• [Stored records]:
● ● ● ● ●

(** [ska] and [fa] as in [sys_socket].  The test after the search is for
    descriptor 0, not for a full table. *)
Definition sys_accept (ska fa : Z) (s : fds) (fd : Z) : option (io (fds * Z)) :=
  '(s, r) ← lookup_socket s fd;
  match r with
  | inl e => ret s e
  | inr f =>
      l ← sk_store (socks s) !! socket f;
      match conn_queue l with
      | [] => Some Blocked
      | client :: queue =>
          let st := <[socket f := with_conn_queue queue l]> (sk_store (socks s)) in
          c ← st !! client;
          if negb (family c =? AF_LOCAL) then None else
          k ← create_local_socket (with_sockets st (socks s)) ska (sock_type c);
          let sock := no_return in
          let st := alter (with_peer SOCK_STATE_CONNECTED sock) client (sk_store k) in
          n ← st !! sock;
          let st := <[sock := with_peer SOCK_STATE_LISTENING client n]> st in
          let s := set_node fa (socket_node sock) (with_socks (with_sockets st k) s) in
          let fd := find_available_fd s in
          if fd =? 0 then ret s (- EMFILE) else
          s ← table_set s fd fa; ret s fd
      end
  end.

Definition sys_send (s : fds) (fd buf sz flags : Z) : option (io (fds * Z)) :=
  '(s, r) ← lookup_socket s fd;
  match r with
  | inl e => ret s e
  | inr f => k ← local_socket_send (socks s) (socket f) buf sz; ret (with_socks k s) no_return
  end.
Definition sys_recv (s : fds) (fd buf sz flags : Z) : option (io (fds * Z)) :=
  '(s, r) ← lookup_socket s fd;
  match r with
  | inl e => ret s e
  | inr f =>
      k ← sk_store (socks s) !! socket f;
      match local_socket_recv (mem s) k buf sz with
      | Blocked => Some Blocked
      | Ret (k, m, count) =>
          ret (with_mem m
                (with_socks (with_sockets (<[socket f := k]> (sk_store (socks s))) (socks s)) s)) count
      end
  end.

(** One pass over the descriptors; the result is the number of ready ones, or
    [inl] for the early return.  The operations table of sockets has no
    [poll]: polling a socket calls NULL. *)
Record pollfd := Pollfd { pfd : Z; events : Z; revents : Z }.
Fixpoint poll_pass (todo done : list pollfd) (s : fds) (n : Z) : option (fds * list pollfd * (Z + Z)) :=
  match todo with
  | [] => Some (s, done, inr n)
  | x :: todo =>
      if pfd x <? 0 then Some (s, done ++ x :: todo, inl 0) else
      let '(s, a) := lookup_file s (pfd x) in
      if a =? 0 then poll_pass todo (done ++ [x]) s n else
      f ← node_at s a;
      rev ← (if negb (socket f =? 0) then None
             else if negb (pipe f =? 0) then p ← pipes s !! pipe f; Some (pipe_file_poll p)
             else Some 0);
      let filtered := Z.land rev (events x) in
      poll_pass todo (done ++ [Pollfd (pfd x) (events x) filtered]) s (if negb (filtered =? 0) then n + 1 else n)
  end.
Definition sys_poll (s : fds) (l : list pollfd) : option (io (fds * list pollfd * Z)) :=
  '(s, l, r) ← poll_pass l [] s 0;
  match r with
  | inl r => Some (Ret (s, l, r))
  | inr n => if 0 <? n then Some (Ret (s, l, n)) else Some Blocked
  end.
End calls.

(** ** The descriptor table *)
Definition fd_table_ok (s : fds) : Prop := zlen (filetable s) = TASK_FILETABLE_MAX.
Definition file_of (s : fds) (fd : Z) : Z := get 0 (filetable s) fd.
Definition valid_fd (fd : Z) : Prop := 0 <= fd < TASK_FILETABLE_MAX.
(** [fd] is the lowest free descriptor. *)
Definition lowest_free (s : fds) (fd : Z) : Prop :=
  valid_fd fd /\ file_of s fd = 0 /\ forall j, 0 <= j < fd -> file_of s j <> 0.

Lemma find_free_spec n t i :
  (find_free n t i = -1 /\ forall j, i <= j < i + Z.of_nat n -> get 0 t j <> 0) \/
  (i <= find_free n t i < i + Z.of_nat n /\ get 0 t (find_free n t i) = 0
   /\ forall j, i <= j < find_free n t i -> get 0 t j <> 0).
Proof.
  revert i. induction n as [|n IH]; intros i; cbn [find_free]; [left; split; [done|lia]|].
  destruct (Z.eqb_spec (get 0 t i) 0) as [E|E].
  - right. split_and!; [lia..|done|lia].
  - destruct (IH (i + 1)) as [[H1 H2]|(H1&H2&H3)].
    + left. split; [done|]. intros j Hj. destruct (decide (j = i)) as [->|]; [done|]. apply H2. lia.
    + right. split_and!; [lia..|done|]. intros j Hj. destruct (decide (j = i)) as [->|]; [done|]. apply H3. lia.
Qed.

Lemma find_available_spec s :
  (find_available_fd s = -1 /\ forall j, valid_fd j -> file_of s j <> 0) \/ lowest_free s (find_available_fd s).
Proof.
  unfold find_available_fd, lowest_free, valid_fd, TASK_FILETABLE_MAX.
  destruct (find_free_spec (Z.to_nat 256) (filetable s) 0) as [[H1 H2]|(H1&H2&H3)].
  - left. split; [done|]. intros j Hj. apply H2. lia.
  - right. split_and!; [lia..|exact H2|]. intros j Hj. apply H3. lia.
Qed.

Lemma lowest_free_unique s a b : lowest_free s a -> lowest_free s b -> a = b.
Proof.
  unfold lowest_free, valid_fd. intros (Ha&Ha0&Ha1) (Hb&Hb0&Hb1).
  destruct (decide (a < b)); [by destruct (Hb1 a ltac:(lia))|].
  destruct (decide (b < a)); [by destruct (Ha1 b ltac:(lia))|]. lia.
Qed.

● ● ● ● ●

• [Activity]: Restate word for word the entries above, starting at the line with "destruct (Z.eqb_spec (get" and ending at the line with "[done|]. apply H2. lia.", inclusive, and no others.

• [Written answer]:
  destruct (Z.eqb_spec (get 0 t i) 0) as [E|E].
  - right. split_and!; [lia..|done|lia].
  - destruct (IH (i + 1)) as [[H1 H2]|(H1&H2&H3)].
    + left. split; [done|]. intros j Hj. destruct (decide (j = i)) as [->|]; [done|]. apply H2. lia.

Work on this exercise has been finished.